Kvale (1996) offered two metaphors to contrast possible conceptions of the social researcher,
a miner and a traveller. The notion of a ‘miner’ suggests that the task of research be to dig or
extract information from people and institutions for the ‘production’ of knowledge about their
experiences and practices; whereas the notion of a ‘traveller’ evokes a number of different
ways of talking about what social research means and how the social researcher might go
about the inquiries.
In this presentation, I explore and expand on the metaphor of researcher as a ‘traveller’
through social construction lenses. I invite you to join in the play - playing with the imageries
of the traveller, and the language and meanings we attach to the metaphor. Perhaps we could
together highlight the relationship between the ‘traveller’, i.e. the researcher, the terrain she
journeys across, the people she encounters, their shared learning and understanding of their
experiences in the worlds inhabited, and the process of journeying as a whole:
A traveller journeys, but not just goes from A to B. ‘A good traveller has no fixed plans and
is not intent upon arriving.’ (Lao Tzu, Tao Te Ching) In this sense, for a good traveller, the
journey itself would matter more than the destination (Montaigne).
If the researcher is a traveller, then the research process would be a journey, and like all
journeys, the journeying or in the case of research, the inquiry itself, matters more than
the destination or findings (Montaigne). For the researcher, the language capturing and
describing the purpose of her research would be to explore, to inquire, to question, to
seek to learn, to understand…
A traveller navigates in different terrains and landscapes. To have a sense of these terrains
and negotiate within these varying landscapes, the traveller encounters with people and
invites them to share their perspectives about their experiences in situ. In doing so, she
further initiates several processes:
First, a traveller, through her interests and curiosity about people, places and experiences in
diverse contexts, engages in conversations, seeks narratives, explores histories, cultures
and traditions, and therefore facilitates a process of dialogue, storying, re-storying, and
above all, valuing. In doing so, she taps into the existing webs of relationship, and in the
meantime, establish and re-establish new relationships.

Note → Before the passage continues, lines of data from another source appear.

(* ===== verification/Recovery.v ===== *)
(** * Deadline-based recovery of one LLM generation (src/src/llm/recovery.py)

    [generate] is the retry loop of [_generate_with_recovery] run against an
    environment: how long the [k]-th attempt takes and how it ends, how late the
    [k]-th sleep wakes up, what other callers do to the shared capacity breaker
    while this generation awaits, the jitter drawn for each backoff, and the time
    at which the caller's cancel event is set.  Times are milliseconds. *)

From S2P Require Import Prelude Breakers.
Import Capacity.
Open Scope string_scope.
Open Scope list_scope.
Open Scope Z_scope.

(** The exceptions an attempt can end with; a [retry_after] hint rides on the
    classes the loop retries. *)
Inductive LLMError : Type :=
| LLMCapacityError (retry_after : option Z)
| LLMTransportError (retry_after : option Z)
| CircuitOpenError (retry_after : option Z)
| LLMAuthError
| LLMRequestError
| LLMRateLimitError
| Unclassified.

Inductive Outcome : Type :=
| Succeeded
| Failed (e : LLMError).

Record RecoveryPolicy : Type := {
  deadline_seconds : Z;
  backoff_base : Z;
  backoff_cap : Z;
  retry_after_cap : Z
}.

Definition default_policy : RecoveryPolicy :=
  {| deadline_seconds := 300000; backoff_base := 1000; backoff_cap := 45000;
     retry_after_cap := 90000 |}.

Record Env : Type := {
  attempt_time : nat → Z;
  attempt_outcome : nat → Outcome;
  lateness : nat → Z;
  others : nat → list Label;
  fresh_token : nat → AdmissionToken;
  jitter : nat → Z;
  cancel_at : option Z
}.

(** The mutable world of one generation; [starts] and [failures] are what the
    properties speak about: when attempts began, newest first, and how many
    generation failures were recorded. *)
Record World : Type := {
  now : Z;
  breaker : option ModelCapacityBreaker;
  awaits : nat;
  starts : list Z;
  failures : nat
}.

Inductive Exit : Type :=
| Returned
| RaisedFast (e : LLMError)
| RaisedExhausted (e : LLMError)
| Cancelled.

Section recovery.
Context (env : Env) (policy : RecoveryPolicy) (retry_circuit_open : bool).

Definition cancel_set (w : World) : bool :=
  match cancel_at env with Some t => bool_decide (t <= now w) | None => false end.

Definition set_breaker (b : option ModelCapacityBreaker) (w : World) : World :=
  {| now := now w; breaker := b; awaits := awaits w; starts := starts w;
     failures := failures w |}.

(** Control passes to the other tasks until time [t]. *)
Definition await_until (t : Z) (w : World) : World :=
  {| now := t; breaker := (λ b, run exec b (others env (awaits w))) <$> breaker w; awaits := S (awaits w);
     starts := starts w; failures := failures w |}.

(** [_sleep_cancellable]: [false] when the cancel event fired during the sleep. *)
Definition sleep_cancellable (wait : Z) (w : World) : World * bool :=
  if bool_decide (wait <= 0) then (w, true)
  else
    let wake := now w + wait + lateness env (awaits w) in
    match cancel_at env with
    | Some t => if bool_decide (t < wake) then (await_until (Z.max t (now w)) w, false)
                else (await_until wake w, true)
    | None => (await_until wake w, true)
    end.

(** [_attempt_cancellable]: the attempt raced against the cancel event; an attempt
    that is done wins. *)
Definition attempt_cancellable (w : World) : World * option Outcome :=
  let finish := now w + attempt_time env (length (starts w)) in
  let outcome := attempt_outcome env (length (starts w)) in
  let started := {| now := now w; breaker := breaker w; awaits := awaits w;
                    starts := now w :: starts w; failures := failures w |} in
  match cancel_at env with
  | Some t => if bool_decide (t < finish) then (await_until (Z.max t (now w)) started, None)
              else (await_until finish started, Some outcome)
  | None => (await_until finish started, Some outcome)
  end.

Definition is_capacity (e : LLMError) : bool :=
  match e with LLMCapacityError _ => true | _ => false end.

(** [_exhausted]: the last error, capacity when there was no attempt; a capacity
    error counts one generation failure on the breaker. *)
Definition exhausted (last_error : option LLMError) (w : World) : World * Exit :=
  let error := default (LLMCapacityError None) last_error in
  match breaker w with
  | Some b =>
      if is_capacity error then
        ({| now := now w; breaker := Some (record_generation_failure b (now w));
            awaits := awaits w; starts := starts w; failures := S (failures w) |},
         RaisedExhausted error)
      else (w, RaisedExhausted error)
  | None => (w, RaisedExhausted error)
  end.

Inductive Admission : Type :=
| Granted (token : option AdmissionToken)
| Stopped (e : Exit).

(** The admission loop; [None] is fuel exhaustion. *)
Fixpoint admission (fuel : nat) (deadline : Z) (last_error : option LLMError) (w : World)
    : option (World * Admission) :=
  match fuel with
  | O => None
  | S fuel =>
      match breaker w with
      | None => Some (w, Granted None)
      | Some b =>
          match acquire_attempt b (fresh_token env (awaits w)) (now w) with
          | (b', inl token) => Some (set_breaker (Some b') w, Granted (Some token))
          | (b', inr pending) =>
              let w := set_breaker (Some b') w in
              let remaining := deadline - now w in
              if bool_decide (remaining <= 0) then
                let '(w', e) := exhausted last_error w in Some (w', Stopped e)
              else
                let wait := Z.min pending remaining in
                let '(w', awake) := sleep_cancellable wait w in
                if awake && negb (cancel_set w') then admission fuel deadline last_error w'
                else Some (w', Stopped Cancelled)
          end
      end
  end.

(** What the [except] clauses do with the admitted token, and whether the loop
    goes on. *)
Definition resolve (token : option AdmissionToken)
    (f : ModelCapacityBreaker → AdmissionToken → ModelCapacityBreaker) (w : World) : World :=
  match breaker w, token with
  | Some b, Some t => set_breaker (Some (f b t)) w
  | _, _ => w
  end.

Definition retryable (e : LLMError) : bool :=
  match e with
  | LLMCapacityError _ | LLMTransportError _ => true
  | CircuitOpenError _ => retry_circuit_open
  | _ => false
  end.

Definition settle_failure (e : LLMError) (token : option AdmissionToken) (w : World) : World :=
  match e with
  | LLMCapacityError _ => resolve token (λ b t, attempt_failed_capacity b t (now w)) w
  | _ => resolve token abandon w
  end.

Definition suggested (e : LLMError) : option Z :=
  match e with
  | LLMCapacityError r | LLMTransportError r | CircuitOpenError r => r
  | _ => None
  end.

(** The wait before the next attempt: full jitter, floored by a clamped
    server-suggested delay, bounded by the remaining budget. *)
Definition backoff_wait (retry_index : nat) (e : LLMError) (remaining : Z) : Z :=
  let j := compute_backoff (jitter env retry_index) retry_index
             (backoff_base policy) (backoff_cap policy) in
  let floor := match suggested e with
               | Some r => if bool_decide (0 < r) then Z.min r (retry_after_cap policy) else 0
               | None => 0
               end in
  Z.min remaining (Z.max j floor).

(** The [while True] loop. *)
Fixpoint generate (fuel : nat) (deadline : Z) (retry_index : nat)
    (last_error : option LLMError) (w : World) : option (World * Exit) :=
  match fuel with
  | O => None
  | S fuel =>
      if cancel_set w then Some (w, Cancelled)
      else match admission (S fuel) deadline last_error w with
      | None => None
      | Some (w1, Stopped e) => Some (w1, e)
      | Some (w1, Granted token) =>
          match attempt_cancellable w1 with
          | (w2, None) => Some (resolve token abandon w2, Cancelled)
          | (w2, Some Succeeded) => Some (resolve token attempt_succeeded w2, Returned)
          | (w2, Some (Failed e)) =>
              let w3 := settle_failure e token w2 in
              if retryable e then
                let remaining := deadline - now w3 in
                if bool_decide (remaining <= 0) then Some (exhausted (Some e) w3)
                else
                  let '(w4, awake) :=
                    sleep_cancellable (backoff_wait retry_index e remaining) w3 in
                  if awake then generate fuel deadline (S retry_index) (Some e) w4
                  else Some (w4, Cancelled)
              else Some (w3, RaisedFast e)
          end
      end
  end.

(** [_generate_with_recovery]: the deadline of the budget, then the loop. *)
Definition generate_with_recovery (fuel : nat) (budget : option Z) (w : World)
    : option (World * Exit) :=
  let deadline := now w + Z.max 0 (default (deadline_seconds policy) budget) in
  generate fuel deadline 0 None w.

End recovery.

Whilst listening and dialoguing, a traveller knows that no story can have a single unique
construal, and any story’s putative meanings are always multiple (Bruner). No rational
nor empirical methods can verify the logical truths or right interpretations. Instead,
meaning-making is only mediated by and embedded in relationships between the
traveller, people encountered, and community at large in dialogue. Here is a process of
fusion of horizons broadening and expanding the traveller/researcher’s horizons
(Gadamer).
In inquiring into and exploring the meanings of life and experiences in the community, the
traveller calls upon those she encounters to join her in the journey and to become dialogue
partners and fellow-travellers. They are effectively co-inquirers, co-investigators, co-
interpreters, and co-creators of meaning (Gadamer). Thus such journeying can be
mutually enriching and transforming.
For the traveller, relationships with her companions, together with the web of
relationships each person is a part, become just as important as the journey itself. So
the inquiry is no longer the traveller’s own interest but a shared concern. This is the
beginning of an emerging sense of ‘we’.
In journeying together, the traveller and her companions develop a shift in their
awareness of our selves and our actions in the world which in turn transform the way
we act in the world. This is a shift that moves from the strange, to the acquainted, then to a
new form of the unfamiliar, thereby continuously prompting novel ways of seeing,
appreciating, valuing and acting (Proust).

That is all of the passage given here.